▶ _Assignment_
Pull out of the data below the stretch of lines bounded by the one containing "let '(r, s) := call_bios (regs_in 0" and the one containing "(ld16 m (addr", both bounds included, unchanged.

[Saved data entries]
● ● ●
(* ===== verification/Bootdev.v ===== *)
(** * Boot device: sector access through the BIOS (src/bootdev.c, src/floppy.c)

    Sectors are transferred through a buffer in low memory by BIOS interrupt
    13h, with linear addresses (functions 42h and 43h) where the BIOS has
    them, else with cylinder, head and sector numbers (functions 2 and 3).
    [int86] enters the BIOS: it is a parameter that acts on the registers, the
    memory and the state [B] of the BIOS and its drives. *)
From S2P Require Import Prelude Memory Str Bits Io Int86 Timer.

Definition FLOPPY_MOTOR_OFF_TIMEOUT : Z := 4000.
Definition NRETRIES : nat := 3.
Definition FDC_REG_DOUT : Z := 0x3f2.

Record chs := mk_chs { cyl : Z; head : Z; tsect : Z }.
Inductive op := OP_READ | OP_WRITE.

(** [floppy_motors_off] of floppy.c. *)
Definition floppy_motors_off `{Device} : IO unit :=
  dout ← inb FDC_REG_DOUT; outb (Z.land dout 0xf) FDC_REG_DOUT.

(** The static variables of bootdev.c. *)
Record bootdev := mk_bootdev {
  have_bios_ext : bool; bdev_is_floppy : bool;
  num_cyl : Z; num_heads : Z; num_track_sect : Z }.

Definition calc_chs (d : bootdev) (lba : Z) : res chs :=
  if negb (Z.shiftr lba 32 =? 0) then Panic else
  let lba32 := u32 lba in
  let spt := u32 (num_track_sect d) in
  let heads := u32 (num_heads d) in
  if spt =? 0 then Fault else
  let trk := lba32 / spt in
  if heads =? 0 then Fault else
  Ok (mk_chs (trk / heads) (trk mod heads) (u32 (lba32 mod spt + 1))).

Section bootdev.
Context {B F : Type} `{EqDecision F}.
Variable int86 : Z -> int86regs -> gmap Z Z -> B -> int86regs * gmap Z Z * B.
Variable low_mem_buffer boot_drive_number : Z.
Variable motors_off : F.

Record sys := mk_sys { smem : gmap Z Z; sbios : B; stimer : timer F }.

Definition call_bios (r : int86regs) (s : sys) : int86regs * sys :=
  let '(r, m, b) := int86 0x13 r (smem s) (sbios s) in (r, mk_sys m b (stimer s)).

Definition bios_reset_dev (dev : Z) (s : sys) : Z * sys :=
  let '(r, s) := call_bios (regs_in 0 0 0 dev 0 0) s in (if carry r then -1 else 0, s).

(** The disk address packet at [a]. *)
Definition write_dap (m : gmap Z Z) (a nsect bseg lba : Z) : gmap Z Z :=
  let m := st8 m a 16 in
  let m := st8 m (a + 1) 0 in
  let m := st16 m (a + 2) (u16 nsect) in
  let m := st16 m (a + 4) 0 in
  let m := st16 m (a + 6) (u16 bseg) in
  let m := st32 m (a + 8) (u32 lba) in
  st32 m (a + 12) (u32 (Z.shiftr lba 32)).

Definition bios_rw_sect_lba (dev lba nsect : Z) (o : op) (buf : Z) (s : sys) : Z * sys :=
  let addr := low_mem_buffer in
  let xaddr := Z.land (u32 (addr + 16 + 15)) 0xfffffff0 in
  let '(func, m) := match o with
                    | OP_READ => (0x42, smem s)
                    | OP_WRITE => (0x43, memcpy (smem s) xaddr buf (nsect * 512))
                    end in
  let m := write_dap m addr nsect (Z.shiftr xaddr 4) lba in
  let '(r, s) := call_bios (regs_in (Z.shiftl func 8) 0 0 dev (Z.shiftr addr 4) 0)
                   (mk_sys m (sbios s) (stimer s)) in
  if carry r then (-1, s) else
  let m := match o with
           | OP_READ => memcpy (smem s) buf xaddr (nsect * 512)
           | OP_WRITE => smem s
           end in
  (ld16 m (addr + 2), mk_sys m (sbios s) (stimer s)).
● ● ●
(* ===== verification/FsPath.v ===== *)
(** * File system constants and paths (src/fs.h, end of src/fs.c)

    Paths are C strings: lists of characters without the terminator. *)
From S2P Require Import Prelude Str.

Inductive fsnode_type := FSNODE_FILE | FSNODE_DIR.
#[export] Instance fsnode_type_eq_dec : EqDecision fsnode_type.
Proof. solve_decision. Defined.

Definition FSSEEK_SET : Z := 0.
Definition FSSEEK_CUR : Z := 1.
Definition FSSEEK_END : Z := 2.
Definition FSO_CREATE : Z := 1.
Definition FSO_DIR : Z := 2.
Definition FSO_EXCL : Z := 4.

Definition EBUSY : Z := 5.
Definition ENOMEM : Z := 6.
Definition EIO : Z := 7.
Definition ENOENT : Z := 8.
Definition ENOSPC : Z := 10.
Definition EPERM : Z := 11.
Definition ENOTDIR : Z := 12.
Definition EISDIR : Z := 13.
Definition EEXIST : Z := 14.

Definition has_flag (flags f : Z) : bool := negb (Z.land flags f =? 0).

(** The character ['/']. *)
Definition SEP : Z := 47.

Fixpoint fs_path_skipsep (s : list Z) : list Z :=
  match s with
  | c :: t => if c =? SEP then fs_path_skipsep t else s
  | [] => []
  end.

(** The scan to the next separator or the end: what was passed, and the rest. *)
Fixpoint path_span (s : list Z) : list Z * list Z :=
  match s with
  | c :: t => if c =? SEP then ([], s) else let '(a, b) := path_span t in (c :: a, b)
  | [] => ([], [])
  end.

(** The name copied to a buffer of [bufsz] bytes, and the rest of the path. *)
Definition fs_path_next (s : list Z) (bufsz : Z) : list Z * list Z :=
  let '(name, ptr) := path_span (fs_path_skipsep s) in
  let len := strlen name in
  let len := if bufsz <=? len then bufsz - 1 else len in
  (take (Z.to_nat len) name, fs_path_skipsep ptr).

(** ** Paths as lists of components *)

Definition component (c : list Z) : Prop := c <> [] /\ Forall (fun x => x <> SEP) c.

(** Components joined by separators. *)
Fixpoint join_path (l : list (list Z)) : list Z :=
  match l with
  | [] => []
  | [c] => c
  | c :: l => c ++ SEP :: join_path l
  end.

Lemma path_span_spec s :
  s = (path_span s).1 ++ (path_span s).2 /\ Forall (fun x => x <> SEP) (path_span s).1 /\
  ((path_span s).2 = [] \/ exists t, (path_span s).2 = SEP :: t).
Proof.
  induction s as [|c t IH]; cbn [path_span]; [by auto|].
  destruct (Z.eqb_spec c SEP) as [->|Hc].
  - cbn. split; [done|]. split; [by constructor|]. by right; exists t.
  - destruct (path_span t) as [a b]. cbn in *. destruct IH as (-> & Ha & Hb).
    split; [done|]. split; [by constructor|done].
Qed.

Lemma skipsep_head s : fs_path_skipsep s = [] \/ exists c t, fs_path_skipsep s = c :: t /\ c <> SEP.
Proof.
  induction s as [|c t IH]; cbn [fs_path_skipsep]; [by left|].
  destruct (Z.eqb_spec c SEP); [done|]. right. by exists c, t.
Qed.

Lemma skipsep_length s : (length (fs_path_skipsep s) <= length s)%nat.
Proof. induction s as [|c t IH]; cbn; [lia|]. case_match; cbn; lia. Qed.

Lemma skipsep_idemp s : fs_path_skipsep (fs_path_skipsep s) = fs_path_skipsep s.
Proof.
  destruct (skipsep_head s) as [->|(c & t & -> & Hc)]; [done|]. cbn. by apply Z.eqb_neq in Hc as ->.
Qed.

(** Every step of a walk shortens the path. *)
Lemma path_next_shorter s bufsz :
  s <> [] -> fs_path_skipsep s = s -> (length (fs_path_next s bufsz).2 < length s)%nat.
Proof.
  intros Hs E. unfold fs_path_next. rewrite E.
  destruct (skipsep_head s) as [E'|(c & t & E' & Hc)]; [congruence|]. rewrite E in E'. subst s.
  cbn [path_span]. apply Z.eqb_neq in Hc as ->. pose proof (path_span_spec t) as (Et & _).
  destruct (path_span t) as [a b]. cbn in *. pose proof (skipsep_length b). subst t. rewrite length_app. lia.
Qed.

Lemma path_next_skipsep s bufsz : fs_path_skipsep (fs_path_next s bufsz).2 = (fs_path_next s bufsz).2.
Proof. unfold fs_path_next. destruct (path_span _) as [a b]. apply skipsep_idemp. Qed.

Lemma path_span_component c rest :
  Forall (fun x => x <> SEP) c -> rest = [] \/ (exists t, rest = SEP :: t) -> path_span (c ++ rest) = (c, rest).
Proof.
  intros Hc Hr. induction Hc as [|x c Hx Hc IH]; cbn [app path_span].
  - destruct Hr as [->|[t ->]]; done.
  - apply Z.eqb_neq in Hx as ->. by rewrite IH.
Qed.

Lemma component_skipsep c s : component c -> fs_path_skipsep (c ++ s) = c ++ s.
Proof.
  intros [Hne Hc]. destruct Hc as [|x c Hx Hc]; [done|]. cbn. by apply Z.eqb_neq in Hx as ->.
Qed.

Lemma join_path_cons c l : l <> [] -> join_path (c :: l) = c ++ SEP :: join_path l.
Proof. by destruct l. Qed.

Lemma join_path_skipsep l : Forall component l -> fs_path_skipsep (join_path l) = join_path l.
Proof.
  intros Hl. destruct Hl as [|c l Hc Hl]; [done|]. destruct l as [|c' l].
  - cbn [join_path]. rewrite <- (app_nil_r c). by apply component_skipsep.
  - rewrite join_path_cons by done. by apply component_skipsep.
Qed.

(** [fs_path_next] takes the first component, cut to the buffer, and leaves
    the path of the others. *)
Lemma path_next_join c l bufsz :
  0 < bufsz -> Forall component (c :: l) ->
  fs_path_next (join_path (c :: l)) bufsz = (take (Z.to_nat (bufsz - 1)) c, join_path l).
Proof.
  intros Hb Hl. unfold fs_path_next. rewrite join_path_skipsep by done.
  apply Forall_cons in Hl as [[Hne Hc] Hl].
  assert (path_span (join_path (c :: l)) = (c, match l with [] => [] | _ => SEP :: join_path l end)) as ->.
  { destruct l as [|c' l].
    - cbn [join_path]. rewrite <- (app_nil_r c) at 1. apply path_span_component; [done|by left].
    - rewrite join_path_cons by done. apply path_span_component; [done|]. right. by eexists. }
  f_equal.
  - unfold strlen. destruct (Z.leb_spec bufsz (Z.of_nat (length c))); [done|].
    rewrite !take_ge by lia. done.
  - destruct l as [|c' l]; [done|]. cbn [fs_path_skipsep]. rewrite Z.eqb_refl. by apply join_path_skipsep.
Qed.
● ● ●
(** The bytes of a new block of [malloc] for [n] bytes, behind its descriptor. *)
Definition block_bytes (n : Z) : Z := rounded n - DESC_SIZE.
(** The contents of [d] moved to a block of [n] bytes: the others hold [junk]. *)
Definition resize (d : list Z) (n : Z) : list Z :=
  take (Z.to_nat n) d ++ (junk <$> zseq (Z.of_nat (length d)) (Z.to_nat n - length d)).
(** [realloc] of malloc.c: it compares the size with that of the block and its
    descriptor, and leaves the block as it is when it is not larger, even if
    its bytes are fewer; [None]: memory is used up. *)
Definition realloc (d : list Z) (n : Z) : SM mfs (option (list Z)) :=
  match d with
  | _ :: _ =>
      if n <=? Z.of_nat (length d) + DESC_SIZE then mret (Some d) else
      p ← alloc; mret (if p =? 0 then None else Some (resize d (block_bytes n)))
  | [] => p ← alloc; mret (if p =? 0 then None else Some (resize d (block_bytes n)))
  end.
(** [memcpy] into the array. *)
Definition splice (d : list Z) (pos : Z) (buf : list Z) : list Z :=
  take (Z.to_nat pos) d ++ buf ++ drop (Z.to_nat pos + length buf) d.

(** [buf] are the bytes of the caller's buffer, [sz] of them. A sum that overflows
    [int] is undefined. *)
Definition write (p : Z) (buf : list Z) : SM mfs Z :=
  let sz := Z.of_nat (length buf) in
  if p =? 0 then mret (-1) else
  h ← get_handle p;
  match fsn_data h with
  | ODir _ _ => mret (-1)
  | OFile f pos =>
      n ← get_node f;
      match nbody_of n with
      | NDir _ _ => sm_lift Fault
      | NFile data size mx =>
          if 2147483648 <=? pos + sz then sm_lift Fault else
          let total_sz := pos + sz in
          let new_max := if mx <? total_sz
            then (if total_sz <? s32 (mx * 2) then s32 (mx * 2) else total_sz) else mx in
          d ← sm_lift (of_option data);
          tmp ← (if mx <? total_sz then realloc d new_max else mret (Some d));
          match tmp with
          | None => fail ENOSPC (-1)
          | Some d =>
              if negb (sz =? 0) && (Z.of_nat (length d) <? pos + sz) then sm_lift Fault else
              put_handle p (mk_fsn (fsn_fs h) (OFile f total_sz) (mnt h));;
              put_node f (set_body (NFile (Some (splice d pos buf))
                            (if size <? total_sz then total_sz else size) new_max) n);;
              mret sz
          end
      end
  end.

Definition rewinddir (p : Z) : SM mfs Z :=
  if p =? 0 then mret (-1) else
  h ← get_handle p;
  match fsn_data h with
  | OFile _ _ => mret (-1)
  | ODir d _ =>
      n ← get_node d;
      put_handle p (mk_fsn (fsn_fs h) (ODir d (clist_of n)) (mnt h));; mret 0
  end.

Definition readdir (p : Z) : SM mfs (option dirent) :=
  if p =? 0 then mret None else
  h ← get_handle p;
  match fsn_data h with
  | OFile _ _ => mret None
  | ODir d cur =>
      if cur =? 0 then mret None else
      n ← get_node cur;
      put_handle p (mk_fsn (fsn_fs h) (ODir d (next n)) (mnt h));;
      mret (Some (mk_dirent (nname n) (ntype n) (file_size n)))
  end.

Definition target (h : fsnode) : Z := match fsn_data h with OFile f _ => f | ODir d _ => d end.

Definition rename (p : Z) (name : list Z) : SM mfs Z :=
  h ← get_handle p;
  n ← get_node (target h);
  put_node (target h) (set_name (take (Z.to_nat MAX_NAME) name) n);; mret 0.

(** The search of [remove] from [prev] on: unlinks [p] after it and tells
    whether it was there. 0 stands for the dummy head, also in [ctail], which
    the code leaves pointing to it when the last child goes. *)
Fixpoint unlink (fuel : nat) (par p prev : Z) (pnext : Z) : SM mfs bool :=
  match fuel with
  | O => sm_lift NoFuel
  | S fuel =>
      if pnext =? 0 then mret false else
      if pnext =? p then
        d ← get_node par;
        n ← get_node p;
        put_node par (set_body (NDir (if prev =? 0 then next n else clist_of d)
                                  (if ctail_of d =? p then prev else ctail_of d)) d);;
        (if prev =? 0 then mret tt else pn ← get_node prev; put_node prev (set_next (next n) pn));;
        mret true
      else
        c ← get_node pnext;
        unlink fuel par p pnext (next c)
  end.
● ● ●
▶ _Task output_
  let '(r, s) := call_bios (regs_in 0 0 0 dev 0 0) s in (if carry r then -1 else 0, s).

(** The disk address packet at [a]. *)
Definition write_dap (m : gmap Z Z) (a nsect bseg lba : Z) : gmap Z Z :=
  let m := st8 m a 16 in
  let m := st8 m (a + 1) 0 in
  let m := st16 m (a + 2) (u16 nsect) in
  let m := st16 m (a + 4) 0 in
  let m := st16 m (a + 6) (u16 bseg) in
  let m := st32 m (a + 8) (u32 lba) in
  st32 m (a + 12) (u32 (Z.shiftr lba 32)).

Definition bios_rw_sect_lba (dev lba nsect : Z) (o : op) (buf : Z) (s : sys) : Z * sys :=
  let addr := low_mem_buffer in
  let xaddr := Z.land (u32 (addr + 16 + 15)) 0xfffffff0 in
  let '(func, m) := match o with
                    | OP_READ => (0x42, smem s)
                    | OP_WRITE => (0x43, memcpy (smem s) xaddr buf (nsect * 512))
                    end in
  let m := write_dap m addr nsect (Z.shiftr xaddr 4) lba in
  let '(r, s) := call_bios (regs_in (Z.shiftl func 8) 0 0 dev (Z.shiftr addr 4) 0)
                   (mk_sys m (sbios s) (stimer s)) in
  if carry r then (-1, s) else
  let m := match o with
           | OP_READ => memcpy (smem s) buf xaddr (nsect * 512)
           | OP_WRITE => smem s
           end in
  (ld16 m (addr + 2), mk_sys m (sbios s) (stimer s)).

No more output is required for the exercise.